Friday afternoon I had the good fortune to speak to my middle brother Brad for over an hour and a half after school. He is a busy world traveler who works as a high level executive for one of the world’s major technology companies. He and I are alike in many ways, although our professional lives diverged when it came to what we chose to do.
But he is deeply committed to education, whether providing one for his own children, sharing his knowledge and expertise with the people on his team, or constantly learning himself, he thinks a great deal about what education is and what it will become in the future.
Our conversation largely revolved around what will happen to education when machine learning/artificial intelligence can supersede our own cognitive abilities. What will we “teach” our students then? Brad then sent me this short two-minute clip of Jack Ma, the founder and CEO of Alibaba, sharing his vision of education in the future.
Yesterday morning, I ranted a bit about this on my personal Facebook page, and here are a few key passages:
Every teacher I know laments what public education has become: a non-stop testing regime that has largely sucked the life and joy out of education. People my age and older had the good fortune to “learn how to learn” for lack of a better phrase. With tests and “data-driven instruction” being the hallmark of today’s education—all in an effort to demonstrate what a student “knows” (or perhaps how well a student “tests”)—we’ve created a rather inhumane system in which teachers and students are the central components of a commodified, monetized education machine.
What happens, however, when machine learning and AI become more advanced than us? What will education look like when computers can “know” anything instantaneously, make calculations faster than any human, or anything else that machines can (and will continue to) do better than the most intelligent, most capable of us?
Jack Ma, the founder and CEO of Alibaba (China’s Amazon, basically), believes that we need to educate our children about what makes us human—to be creative, to think critically, to empathize with others, to work collaboratively—and get away from teaching “knowledge” for which machines will inevitably have far more computational power than any of us.
While I might not see this radical shift during my tenure/career as an educator, I think I’ve been doing some of this in my own classroom for the last 7 years at least: focusing on the human experience; trying my best to exemplify love, compassion, gratitude, generosity, and patience; genuinely caring for each and every student who becomes a part of my life; inspiring kids to love learning intrinsically/for its own sake; using mindfulness techniques to manage stress while being in tune with one’s own mind…the list goes on and on, but it is these soft-skills that are far more important than the “facts” they can look up on Google at any given moment by consulting their smartphones.
Having slept on it and thought about this challenge all day yesterday–and as much as I love the ideas put forth by Jack Ma–I don’t think he’s completely right (or at least his comments don’t provide enough nuance for the entire educational experience). While I would concur that education fundamentally needs to be about teaching kids how to learn, adapt to and thrive with change, as well as focus on what makes us inherently human, there is still a place for some fact-based knowledge.

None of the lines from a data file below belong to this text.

(** X13.  The context text spans at most four lines.  For a valid cursor
    position in a document whose lines hold no line feed and whose line
    separator holds exactly one, at its end, the text handed to the client
    holds as many line feeds as the smaller of the cursor line number and
    three. *)
Theorem context_has_at_most_three_line_feeds c nobreak :
  Editor.validPosition (Provider.document c) (Provider.position c) ->
  Editor.eol (Provider.document c) = (nobreak ++ JS.nl)%string ->
  Shape.freeOf "010" nobreak = true ->
  (forall ln, In ln (Editor.lines (Provider.document c)) ->
              Shape.freeOf "010" ln = true) ->
  Lexical.countChar "010" (Shape.contextText c)
  = Z.to_nat (Z.min (Editor.line (Provider.position c)) 3).
Proof.
  intros V El Fe Fl. rewrite (contextText_window c V).
  rewrite (countChar_join "010").
  - rewrite (window_has_at_most_four_lines _ _ V). lia.
  - rewrite El, countChar_append, (countChar_free _ _ Fe). reflexivity.
  - intros x Hx. unfold Lexical.windowLines in Hx.
    apply in_app_or in Hx as [Hx|[<-|[]]].
    + apply Fl. exact (In_firstn_skipn x _ _ _ Hx).
    + rewrite substring_from_zero. apply freeOf_take, Fl.
      unfold Editor.lineText. apply nth_In.
      destruct V as [Hl _]. unfold Editor.lineCount in Hl. lia.
Qed.

Lemma context_has_at_most_three_line_feeds_witness :
  Lexical.countChar "010" (Shape.contextText Samples.call) = 1%nat.
Proof.
  refine (context_has_at_most_three_line_feeds Samples.call ""%string
            sample_valid_position eq_refl eq_refl _).
  intros ln [<-|[<-|[]]]; reflexivity.
Defined.

(** ** The handler table *)

(** X15.  [buildApiHandler] builds the Anthropic handler exactly when the
    configured provider is none of the nine other known names: a missing,
    misspelt or unknown provider name silently selects Anthropic. *)
Theorem handler_fallback configuration :
  Api.handlerClass (Api.buildApiHandler configuration) = Api.AnthropicHandler
  <-> (forall p, Api.apiProvider configuration = Some p ->
                 ~ In p Shape.otherProviders).
Proof.
  unfold Api.buildApiHandler, Api.classOf, JS.seq, Shape.otherProviders.
  cbn [Api.handlerClass].
  destruct (Api.apiProvider configuration) as [p|].
  - repeat match goal with
           | |- context [String.eqb p ?x] =>
               destruct (String.eqb_spec p x) as [->|?]; cbn
           end;
      (split;
       [ try discriminate; intros _ q [= <-]; cbn; intuition congruence
       | try reflexivity; intros H; exfalso; apply (H _ eq_refl); cbn; tauto ]).
  - split; [intros _ q Hq; discriminate Hq | reflexivity].
Qed.

(** ** The comment guard *)

Lemma lastIndexFrom_absent pat s :
  JS.indexOf pat s = None -> forall i, JS.lastIndexFrom pat s i = None.
Proof.
  induction s as [|x r IH]; rewrite indexOf_unfold; intros H i.
  - cbn [JS.lastIndexFrom]. destruct (String.prefix pat ""); [discriminate|reflexivity].
  - destruct (String.prefix pat (String x r)) eqn:P; [discriminate|].
    destruct (JS.indexOf pat r); [discriminate|].
    cbn [JS.lastIndexFrom]. now rewrite (IH eq_refl), P.
Qed.

Lemma lastIndexFrom_present pat s :
  JS.indexOf pat s <> None ->
  forall i, exists j, JS.lastIndexFrom pat s i = Some j /\ i <= j.
Proof.
  induction s as [|x r IH]; rewrite indexOf_unfold; intros H i.
  - cbn [JS.lastIndexFrom]. destruct (String.prefix pat ""); [|congruence].
    exists i. split; [reflexivity | lia].
  - cbn [JS.lastIndexFrom].
    destruct (JS.indexOf pat r) as [k|] eqn:E.
    + destruct (IH ltac:(discriminate) (i + 1)) as [j [-> Hj]].
      exists j. split; [reflexivity | lia].
    + rewrite (lastIndexFrom_absent _ _ E).
      destruct (String.prefix pat (String x r)); [|cbn in H; congruence].
      exists i. split; [reflexivity | lia].
Qed.

(** X16.  At a valid cursor position [isInComment] answers without
    throwing.  With [//] before the cursor on its line the answer is
    [true].  Without it the answer is [false] when no [/*] lies between the
    start of the document and the cursor, and [true] when a [/*] lies there
    but no [*/]. *)
Theorem isInComment_cases document position :
  Editor.validPosition document position ->
  let linePrefix :=
    JS.substring (Editor.lineText document (Editor.line position)) 0
      (Editor.character position) in
  let text := Shape.textBeforeCursor document position in
  (JS.includes "//" linePrefix = true ->
   Lexical.isInComment document position = Returned true)
  /\ (JS.includes "//" linePrefix = false ->
      JS.includes "/*" text = false ->
      Lexical.isInComment document position = Returned false)
  /\ (JS.includes "/*" text = true ->
      JS.includes "*/" text = false ->
      Lexical.isInComment document position = Returned true).
Proof.
  intros V. cbv zeta. unfold Lexical.isInComment.
  rewrite (lineAt_valid _ _ V). cbn [bindO].
  fold (Shape.textBeforeCursor document position).
  unfold JS.includes, JS.lastIndexOf.
  split; [|split].
  - intros H. destruct (JS.indexOf "//" _); [reflexivity|discriminate].
  - intros H1 H2. destruct (JS.indexOf "//" _); [discriminate|].
    destruct (JS.indexOf "/*" _) eqn:E; [discriminate|].
    rewrite (lastIndexFrom_absent _ _ E). f_equal.
    destruct (JS.indexOf "*/" (Shape.textBeforeCursor document position)) eqn:E2.
    + destruct (lastIndexFrom_present "*/"
                  (Shape.textBeforeCursor document position)
                  ltac:(congruence) 0) as [j [-> Hj]].
      apply Z.ltb_ge. lia.
    + now rewrite (lastIndexFrom_absent _ _ E2).
  - intros H1 H2. destruct (JS.indexOf "//" _); [reflexivity|].
    destruct (JS.indexOf "*/" _) eqn:E2; [discriminate|].
    rewrite (lastIndexFrom_absent _ _ E2).
    destruct (lastIndexFrom_present "/*"
                (Shape.textBeforeCursor document position)
                ltac:(destruct (JS.indexOf "/*" _); [discriminate|discriminate])
                0) as [j [-> Hj]].
    f_equal. apply Z.ltb_lt. lia.
Qed.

Here’s Ken Jennings of Jeopardy! fame to share why (it’s cued up to start at 7:16, but the whole talk is worth watching):
As a teacher of the capstone course for the International Baccalaureate program, Theory of Knowledge, I am fortunate enough to teach the kind of class that Jack Ma talks about: one that instills the value of conceptual and critical thinking while constantly asking “how do we know?”
Knowledge is tricky and complex. It is dynamic and we can never know anything with absolute certainty. And while Jack Ma has a clear / important point about fact-based knowledge being important in our world for the last 200 years since we started compulsory public education in the West, I agree with Ken Jenning’s point that the bits and pieces we carry around in our heads (in TOK we call this “personal knowledge”) is critical for our own self-identity and our shared cultural heritage.
Hopefully the future of education falls somewhere between these two views. Either way, the future of education is perhaps a return to the past: a time when we didn’t incessantly test our children in the name of accountability and to make a quick buck; a time when we focused on educating the child how to be human rather than a machine that simply produces particular outputs based on the bubble sheet in front of him or her.